I’m out of Terlingua pictures (hopefully taking more right now!) so I’ll leave you with a post-ride shot…

final ride, Terlingua 2010

(and thanks to our buddy Chris for house- and dog-sitting so we’re not sitting empty!)

potential vacation, day 7

Still riding through the desert… Lajitas trail system today.

with the Husband, Feb. 2009

(and thanks to our buddy Chris for house- and dog-sitting so we’re not sitting empty!)

potential vacation, day 6

All right! Day 1 of mountain biking Big Bend country, 2011!

This is the first day of the festival, with several ride options. We’re choosing to ride a point-to-point route out to a hot springs, coordinating with some friends to leave a car at the other end, so we can relax in the hot springs post-ride and then drive back to base camp. Ahhhh.

pre-riding the race course, Feb. 2008

(and thanks to our buddy Chris for house- and dog-sitting so we’re not sitting empty!)

potential vacation, day 5

Tomorrow begins the mountain bike festival that we came all this way for! Hurrah!

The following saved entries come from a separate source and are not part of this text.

(* ===== verification/FileHandle.v ===== *)
(** * File handles (rust/src/file_handle.rs): state and operations

    A [SlateFileHandle] is a position and a size over a chunk manager, with
    the flags it was opened with and the client it reads and syncs through.
    This file holds its definitions; the theorems are in FileHandleSpec.v and FileRefinement.v. *)

From S2P Require Import Prelude RustStd Error Flags Keys SlateDb ChunkStore ChunkManager.
From S2P Require Import FileMetadata FileSpec.

#[local] Open Scope string_scope.
#[local] Open Scope list_scope.
#[local] Open Scope Z_scope.

Inductive SlateFileClient (Db Reader : Type) :=
  | ReadWrite (db : Db)
  | ReadOnly (reader : Reader).
Arguments ReadWrite {Db Reader}.
Arguments ReadOnly {Db Reader}.

(** The two implementations of [ChunkStore] behind [Arc<dyn ChunkStore>]. *)
Abbreviation HandleStore Db Reader :=
  (DynChunkStore (SlateDbChunkStore Db) (SlateDbReaderChunkStore Reader)).

Record SlateFileHandle (Db Reader : Type) := {
  client : SlateFileClient Db Reader;
  file_id : Z;
  position : Z;
  size : Z;
  modified_at_ms : Z;
  chunks : ChunkManager (HandleStore Db Reader);
  metadata_dirty : bool;
  flags : FileOpenFlags
}.
Arguments client {Db Reader}. Arguments file_id {Db Reader}. Arguments position {Db Reader}.
Arguments size {Db Reader}. Arguments modified_at_ms {Db Reader}. Arguments chunks {Db Reader}.
Arguments metadata_dirty {Db Reader}. Arguments flags {Db Reader}.
Arguments Build_SlateFileHandle {Db Reader}.

Section handle.
Context {W Db Txn Reader : Type} `{SlateDb W Db Txn} `{DbReadOps W Db} `{DbReadOps W Reader}
  `{Clock W} `{MetadataCodec}.
#[local] Abbreviation Handle := (SlateFileHandle Db Reader).

(** ** The client *)

Definition chunk_store (self : SlateFileClient Db Reader) : HandleStore Db Reader :=
  match self with
  | ReadWrite db => DynLeft {| store_db := db |}
  | ReadOnly reader => DynRight {| store_reader := reader |}
  end.

Definition writer (self : SlateFileClient Db Reader) (file_id : Z) : Result Db :=
  match self with
  | ReadWrite db => Ok db
  | ReadOnly _ =>
      Err (read_only_violation unknown_location
           ("cannot sync file_id " +:+ pretty file_id
            +:+ " through a read-only SlateDB client"))
  end.

(** ** Opening *)

Definition with_chunk_store_internal (client : SlateFileClient Db Reader)
    (store : HandleStore Db Reader) (file_id : Z) (metadata : FileMetadata)
    (flags : FileOpenFlags) : Result Handle :=
  let? _ := validate flags in
  let? _ :=
    match client with
    | ReadOnly _ =>
        let? _ := ensure_readable flags file_id in
        if Flags.write flags
        then Err (read_only_violation unknown_location
                  "read-only SlateDB client cannot create a writable file handle")
        else Ok tt
    | ReadWrite _ => Ok tt
    end in
  let? chunk_size := validated_chunk_size metadata file_id in
  let position := if append flags then FileMetadata.size metadata else 0 in
  Ok {| client := client; file_id := file_id; position := position;
        size := FileMetadata.size metadata;
        modified_at_ms := FileMetadata.modified_at_ms metadata;
        chunks := ChunkManager.new store file_id chunk_size
        (FileMetadata.chunk_base_offset metadata);
        metadata_dirty := false; flags := flags |}.

Definition new (client : SlateFileClient Db Reader) (file_id : Z) (metadata : FileMetadata)
    (flags : FileOpenFlags) : Result Handle :=
  with_chunk_store_internal client (chunk_store client) file_id metadata flags.

(** ** Field updates *)

Definition set_position (self : Handle) (p : Z) : Handle :=
  {| client := client self; file_id := file_id self; position := p; size := size self;
     modified_at_ms := modified_at_ms self; chunks := chunks self;
     metadata_dirty := metadata_dirty self; flags := flags self |}.
Definition set_size (self : Handle) (n : Z) : Handle :=
  {| client := client self; file_id := file_id self; position := position self; size := n;
     modified_at_ms := modified_at_ms self; chunks := chunks self;
     metadata_dirty := metadata_dirty self; flags := flags self |}.
Definition set_chunks (self : Handle) (c : ChunkManager (HandleStore Db Reader)) : Handle :=
  {| client := client self; file_id := file_id self; position := position self;
     size := size self; modified_at_ms := modified_at_ms self; chunks := c;
     metadata_dirty := metadata_dirty self; flags := flags self |}.
Definition set_dirty (self : Handle) (t : Z) (d : bool) : Handle :=
  {| client := client self; file_id := file_id self; position := position self;
     size := size self; modified_at_ms := t; chunks := chunks self; metadata_dirty := d;
     flags := flags self |}.

(** A call on the chunk manager of the handle. *)
Definition on_chunks {A} (m : M Error (ChunkManager (HandleStore Db Reader) * W) A)
    : M Error (Handle * W) A :=
  fun '(self, w) =>
    let '(r, (c, w')) := m (chunks self, w) in (r, (set_chunks self c, w')).

(** A call on the slice [&mut buf[..n]]. *)
Definition on_prefix {A} (n : Z) (m : M Error (list byte * W) A) : M Error (list byte * W) A :=
  fun '(buf, w) =>
    let '(r, (b, w')) := m (take (Z.to_nat n) buf, w) in
    (r, (b ++ drop (Z.to_nat n) buf, w')).

Definition set_metadata_dirty : M Error (Handle * W) unit :=
  fun '(self, w) =>
    let '(now, w') := current_time_millis w in (Ok tt, (set_dirty self now true, w')).

Definition metadata (self : Handle) : FileMetadata :=
  {| FileMetadata.size := size self; FileMetadata.modified_at_ms := modified_at_ms self;
     FileMetadata.chunk_size := ChunkManager.chunk_size (chunks self);
     FileMetadata.chunk_base_offset := ChunkManager.chunk_base_offset (chunks self) |}.

Definition write_overflow (self : Handle) : Error :=
  invalid_argument unknown_location ("write overflow for file_id " +:+ pretty (file_id self)).

(** ** The trait [FileHandle] *)

Definition pread (self : Handle) (offset : Z) : M Error (list byte * W) Z :=
  let! _ := lift (ensure_readable (flags self) (file_id self)) in
  let! buf := on_fst get_state in
  if bool_decide (buf = []) || (size self <=? offset) then ret 0
  else
    let bytes_to_read := Z.min (size self - offset) (zlen buf) in
    let! _ := on_prefix bytes_to_read (ChunkManager.read (chunks self) offset) in
    ret bytes_to_read.

Definition pwrite (data : list byte) (offset : Z) : M Error (Handle * W) unit :=
  let! self := on_fst get_state in
  let! _ := lift (ensure_writable (flags self) (file_id self)) in
  if bool_decide (data = []) then ret tt
  else
    let! end_offset := lift (ok_or (write_overflow self) (checked_add offset (zlen data))) in
    let! _ := on_chunks (ChunkManager.write data offset) in
    let! _ := on_fst (modify (fun self =>
      if size self <? end_offset then set_size self end_offset else self)) in
    set_metadata_dirty.

(** The state is the handle, the caller's buffer and the world. *)
Definition read : M Error (Handle * (list byte * W)) Z :=
  let! self := on_fst get_state in
  let! buf := on_snd (on_fst get_state) in
  let available := Z.min (saturating_sub (size self) (position self)) (zlen buf) in
  if available =? 0 then ret 0
  else
    let! bytes_read := on_snd (on_prefix available (pread self (position self))) in
    let! _ := on_fst (modify (fun self =>
      set_position self (wrap64 (position self + bytes_read)))) in
    ret bytes_read.

Definition write (data : list byte) : M Error (Handle * W) Z :=
  let! self := on_fst get_state in
  let offset := if append (flags self) then size self else position self in
  let! _ := pwrite data offset in
  let! self := on_fst get_state in
  let! p := lift (ok_or (write_overflow self) (checked_add offset (zlen data))) in
  let! _ := on_fst (put_state (set_position self p)) in
  ret (zlen data).

Definition sync : M Error (Handle * W) unit :=
  let! self := on_fst get_state in
  if negb (has_pending_changes (chunks self)) && negb (metadata_dirty self) then ret tt
  else
    let batch := add_pending_to_batch (chunks self) [] in
    let batch := batch ++ [Put (metadata_key (file_id self)) (encode_to_bytes (metadata self))] in
    let! db := lift (writer (client self) (file_id self)) in
    let! _ := on_snd (slate (db_write db batch)) in
    let! _ := on_snd (slate (db_flush db)) in
    on_fst (put_state (set_dirty (set_chunks self (mark_flushed (chunks self)))
                       (modified_at_ms self) false)).

Definition seek (self : Handle) (position : Z) : Handle := set_position self position.
Definition seek_position (self : Handle) : Z := position self.
Definition reset (self : Handle) : Handle := set_position self 0.
Definition file_size (self : Handle) : Z := size self.

Definition truncate (new_size : Z) : M Error (Handle * W) unit :=
  let! self := on_fst get_state in
  let! _ := lift (ensure_writable (flags self) (file_id self)) in
  if new_size =? size self then ret tt
  else
    let! _ := if new_size <? size self then on_chunks (ChunkManager.truncate new_size)
              else ret tt in
    let! _ := on_fst (modify (fun self => set_size self new_size)) in
    set_metadata_dirty.

Definition get_last_modified_time (self : Handle) : Z := modified_at_ms self.
Definition close : M Error (Handle * W) unit := sync.
End handle.

(** ** Programs over a handle: the operations of FileSpec.v *)

Section run.
Context {W Db Txn Reader : Type} `{SlateDb W Db Txn} `{DbReadOps W Db} `{DbReadOps W Reader}
  `{Clock W} `{MetadataCodec}.
#[local] Abbreviation Handle := (SlateFileHandle Db Reader).

(** The caller reads into a zeroed buffer of [n] bytes and looks at the
    bytes the call reports. *)
Definition with_buffer (n : Z) (m : M Error (Handle * (list byte * W)) Z)
    : M Error (Handle * W) Obs :=
  fun '(self, w) =>
    match m (self, (zeros n, w)) with
    | (Ok k, (self, (buf, w))) => (Ok (OBytes (take (Z.to_nat k) buf)), (self, w))
    | (Err e, (self, (_, w))) => (Err e, (self, w))
    | (Panic p, (self, (_, w))) => (Panic p, (self, w))
    end.

Definition run_op (o : Op) : M Error (Handle * W) Obs :=
  match o with
  | OpPread n offset =>
      with_buffer n (let! self := on_fst get_state in on_snd (pread self offset))
  | OpPwrite data offset => let! _ := pwrite data offset in ret OUnit
  | OpRead n => with_buffer n read
  | OpWrite data => let! n := write data in ret (ONum n)
  | OpSeek p => let! _ := on_fst (modify (fun self => seek self p)) in ret OUnit
  | OpReset => let! _ := on_fst (modify reset) in ret OUnit
  | OpTruncate n => let! _ := truncate n in ret OUnit
  | OpSync => let! _ := sync in ret OUnit
  | OpSize => let! self := on_fst get_state in ret (ONum (file_size self))
  end.

(** What the caller sees; [None] when the call panics. *)
Definition obs (r : Result Obs) : option Obs :=
  match r with
  | Ok o => Some o
  | Err e => Some (OError (code e))
  | Panic _ => None
  end.

(** Run a program to its end; a panic stops it. *)
Fixpoint run_ops (os : list Op) (self : Handle) (w : W) : option (list Obs) * (Handle * W) :=
  match os with
  | [] => (Some [], (self, w))
  | o :: os =>
      let '(r, (self, w)) := run_op o (self, w) in
      match obs r with
      | None => (None, (self, w))
      | Some x =>
          let '(xs, s) := run_ops os self w in ((fun xs => x :: xs) <$> xs, s)
      end
  end.
End run.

Usually at this time of year, my mountain biking buddies and I are traveling to Big Bend and Terlingua to compete in a big marathon mountain bike race – known as the Chihuahuan Desert Challenge in earlier days, and later as Mas o Menos. Unfortunately in 2010 and 2011, there have been some land-use issues in the area – some of the trails we’re accustomed to racing on have been blocked by new landowners or something of that nature (I cannot speak confidently to the details). This is a real shame, because the local economy in Terlingua runs largely on a couple of big events a year: the mountain bike race, and a big chili cookoff or two. Losing the race as an event threatens the locals. I’m always impressed with the small businesses that open their arms to us: tiny cafes see an overwhelming amount of business (hungry mountain bikers, whoa!) for just a few nights, and gamely serve us as quickly as they can, and local lodgings get booked something like 5 months in advance.

So in 2010, with no race to get us out there, mountain bikers across Texas decided… we should go anyway. We had a blast riding parts of the race course, as well as some trails we hadn’t seen before (or hadn’t seen since the older courses of the Chihuahuan Desert Challenge race days), and a number of people commented that NOT racing allowed a more relaxed atmosphere. And the local economy still saw an influx of people and dollars: I guesstimate the town population (based on past numbers) at 300-400, and they see sometimes 1000 people come in for the race. The non-race event brings in fewer, but still, I feel good about the Texas mountain bike community stepping up to appreciate this little community that’s treated us well over the years.

(and thanks to our buddy Chris for house- and dog-sitting so we’re not sitting empty!)

potential vacation, day 4

Tuesday here in Big Bend country, and we expect to do some hiking today and tomorrow, like maybe the Emory Peak trail and/or the Lost Mines trail.

view into Mexico on a short box canyon hike, Feb. 2010

(and thanks to our buddy Chris for house- and dog-sitting so we’re not sitting empty!)

potential vacation, day 3

Happy Valentine’s Day! Hope you get some good reading in today!

The idea is to do drive on down to Terlingua, just outside Big Bend National Park. We might do some hiking or head into the park.

I hope that you and I both get to do some reading today. 🙂

(and thanks to our buddy Chris for house- and dog-sitting so we’re not sitting empty!)

potential vacation, day 2

Today we should be headed from Eola out to the area just north of Big Bend! The scenery will change significantly on the way, which is always fun. In years past we’ve woken up to sunrises like this:

The light is so different… it’s like it’s fuzzy and sharp at the same time. I don’t know how to tell you.

Tonight we might go ahead and stay at a little hot springs in the middle of nowhere. Who knows?

(and thanks to our buddy Chris for house- and dog-sitting so we’re not sitting empty!)

potential vacation, day 1

Hello from Maybe-Land folks! The idea today is to leave our friends’ hospitality in Austin behind, and head out to Eola, Texas to visit the Eola School Restaurant, Brewery and Lodge. It comes highly recommended by my father (a fellow beer enthusiast), and that’s where we hope to be tonight.

(and thanks to our buddy Chris for house- and dog-sitting so we’re not sitting empty!)